Write the data out again exactly and in full.

>>>

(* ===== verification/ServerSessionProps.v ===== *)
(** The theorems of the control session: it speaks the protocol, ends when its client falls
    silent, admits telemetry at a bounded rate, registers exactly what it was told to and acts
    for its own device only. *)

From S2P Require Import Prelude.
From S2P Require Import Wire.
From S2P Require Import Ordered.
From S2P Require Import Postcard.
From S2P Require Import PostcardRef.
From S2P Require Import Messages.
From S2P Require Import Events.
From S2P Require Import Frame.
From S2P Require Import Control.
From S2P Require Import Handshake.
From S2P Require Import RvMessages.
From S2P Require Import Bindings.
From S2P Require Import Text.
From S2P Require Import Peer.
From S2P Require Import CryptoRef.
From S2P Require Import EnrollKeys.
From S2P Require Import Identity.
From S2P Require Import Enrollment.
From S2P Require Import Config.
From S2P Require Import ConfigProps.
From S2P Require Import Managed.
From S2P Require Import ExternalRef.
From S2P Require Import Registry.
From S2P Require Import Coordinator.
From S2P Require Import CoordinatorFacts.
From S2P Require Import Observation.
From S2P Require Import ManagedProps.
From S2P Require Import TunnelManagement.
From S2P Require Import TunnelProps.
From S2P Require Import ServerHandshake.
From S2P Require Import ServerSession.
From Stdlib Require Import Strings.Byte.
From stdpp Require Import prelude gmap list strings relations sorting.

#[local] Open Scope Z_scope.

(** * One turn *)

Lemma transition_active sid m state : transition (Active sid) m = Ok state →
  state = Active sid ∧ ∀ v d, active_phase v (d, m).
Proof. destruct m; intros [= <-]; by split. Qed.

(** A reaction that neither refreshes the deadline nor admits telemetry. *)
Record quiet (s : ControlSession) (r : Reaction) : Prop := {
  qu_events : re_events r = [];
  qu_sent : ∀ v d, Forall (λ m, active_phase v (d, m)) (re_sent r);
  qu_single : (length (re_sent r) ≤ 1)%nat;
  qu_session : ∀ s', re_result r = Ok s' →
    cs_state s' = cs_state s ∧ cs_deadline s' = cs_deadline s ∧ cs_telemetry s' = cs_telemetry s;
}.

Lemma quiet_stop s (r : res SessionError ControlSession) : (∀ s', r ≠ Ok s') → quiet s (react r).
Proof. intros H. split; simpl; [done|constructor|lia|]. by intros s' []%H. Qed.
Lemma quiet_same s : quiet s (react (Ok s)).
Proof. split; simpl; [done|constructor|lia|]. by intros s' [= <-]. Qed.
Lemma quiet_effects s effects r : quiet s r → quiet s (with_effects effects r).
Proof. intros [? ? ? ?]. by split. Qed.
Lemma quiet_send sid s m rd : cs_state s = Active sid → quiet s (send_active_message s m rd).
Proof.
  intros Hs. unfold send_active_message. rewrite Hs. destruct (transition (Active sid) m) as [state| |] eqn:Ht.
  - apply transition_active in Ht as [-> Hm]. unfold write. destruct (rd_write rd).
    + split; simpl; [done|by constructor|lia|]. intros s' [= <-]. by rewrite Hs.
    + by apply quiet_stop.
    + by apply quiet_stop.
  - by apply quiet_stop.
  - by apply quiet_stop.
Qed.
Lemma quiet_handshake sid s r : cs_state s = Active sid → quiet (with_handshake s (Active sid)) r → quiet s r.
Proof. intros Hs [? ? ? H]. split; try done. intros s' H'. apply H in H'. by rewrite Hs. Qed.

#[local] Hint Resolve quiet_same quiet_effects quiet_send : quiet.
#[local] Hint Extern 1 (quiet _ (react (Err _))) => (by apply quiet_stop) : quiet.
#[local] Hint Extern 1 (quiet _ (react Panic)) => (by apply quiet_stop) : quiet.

<<<

RESPONSE:
(* ===== verification/ServerSessionProps.v ===== *)
(** The theorems of the control session: it speaks the protocol, ends when its client falls
    silent, admits telemetry at a bounded rate, registers exactly what it was told to and acts
    for its own device only. *)

From S2P Require Import Prelude.
From S2P Require Import Wire.
From S2P Require Import Ordered.
From S2P Require Import Postcard.
From S2P Require Import PostcardRef.
From S2P Require Import Messages.
From S2P Require Import Events.
From S2P Require Import Frame.
From S2P Require Import Control.
From S2P Require Import Handshake.
From S2P Require Import RvMessages.
From S2P Require Import Bindings.
From S2P Require Import Text.
From S2P Require Import Peer.
From S2P Require Import CryptoRef.
From S2P Require Import EnrollKeys.
From S2P Require Import Identity.
From S2P Require Import Enrollment.
From S2P Require Import Config.
From S2P Require Import ConfigProps.
From S2P Require Import Managed.
From S2P Require Import ExternalRef.
From S2P Require Import Registry.
From S2P Require Import Coordinator.
From S2P Require Import CoordinatorFacts.
From S2P Require Import Observation.
From S2P Require Import ManagedProps.
From S2P Require Import TunnelManagement.
From S2P Require Import TunnelProps.
From S2P Require Import ServerHandshake.
From S2P Require Import ServerSession.
From Stdlib Require Import Strings.Byte.
From stdpp Require Import prelude gmap list strings relations sorting.

#[local] Open Scope Z_scope.

(** * One turn *)

Lemma transition_active sid m state : transition (Active sid) m = Ok state →
  state = Active sid ∧ ∀ v d, active_phase v (d, m).
Proof. destruct m; intros [= <-]; by split. Qed.

(** A reaction that neither refreshes the deadline nor admits telemetry. *)
Record quiet (s : ControlSession) (r : Reaction) : Prop := {
  qu_events : re_events r = [];
  qu_sent : ∀ v d, Forall (λ m, active_phase v (d, m)) (re_sent r);
  qu_single : (length (re_sent r) ≤ 1)%nat;
  qu_session : ∀ s', re_result r = Ok s' →
    cs_state s' = cs_state s ∧ cs_deadline s' = cs_deadline s ∧ cs_telemetry s' = cs_telemetry s;
}.

Lemma quiet_stop s (r : res SessionError ControlSession) : (∀ s', r ≠ Ok s') → quiet s (react r).
Proof. intros H. split; simpl; [done|constructor|lia|]. by intros s' []%H. Qed.
Lemma quiet_same s : quiet s (react (Ok s)).
Proof. split; simpl; [done|constructor|lia|]. by intros s' [= <-]. Qed.
Lemma quiet_effects s effects r : quiet s r → quiet s (with_effects effects r).
Proof. intros [? ? ? ?]. by split. Qed.
Lemma quiet_send sid s m rd : cs_state s = Active sid → quiet s (send_active_message s m rd).
Proof.
  intros Hs. unfold send_active_message. rewrite Hs. destruct (transition (Active sid) m) as [state| |] eqn:Ht.
  - apply transition_active in Ht as [-> Hm]. unfold write. destruct (rd_write rd).
    + split; simpl; [done|by constructor|lia|]. intros s' [= <-]. by rewrite Hs.
    + by apply quiet_stop.
    + by apply quiet_stop.
  - by apply quiet_stop.
  - by apply quiet_stop.
Qed.
Lemma quiet_handshake sid s r : cs_state s = Active sid → quiet (with_handshake s (Active sid)) r → quiet s r.
Proof. intros Hs [? ? ? H]. split; try done. intros s' H'. apply H in H'. by rewrite Hs. Qed.

#[local] Hint Resolve quiet_same quiet_effects quiet_send : quiet.
#[local] Hint Extern 1 (quiet _ (react (Err _))) => (by apply quiet_stop) : quiet.
#[local] Hint Extern 1 (quiet _ (react Panic)) => (by apply quiet_stop) : quiet.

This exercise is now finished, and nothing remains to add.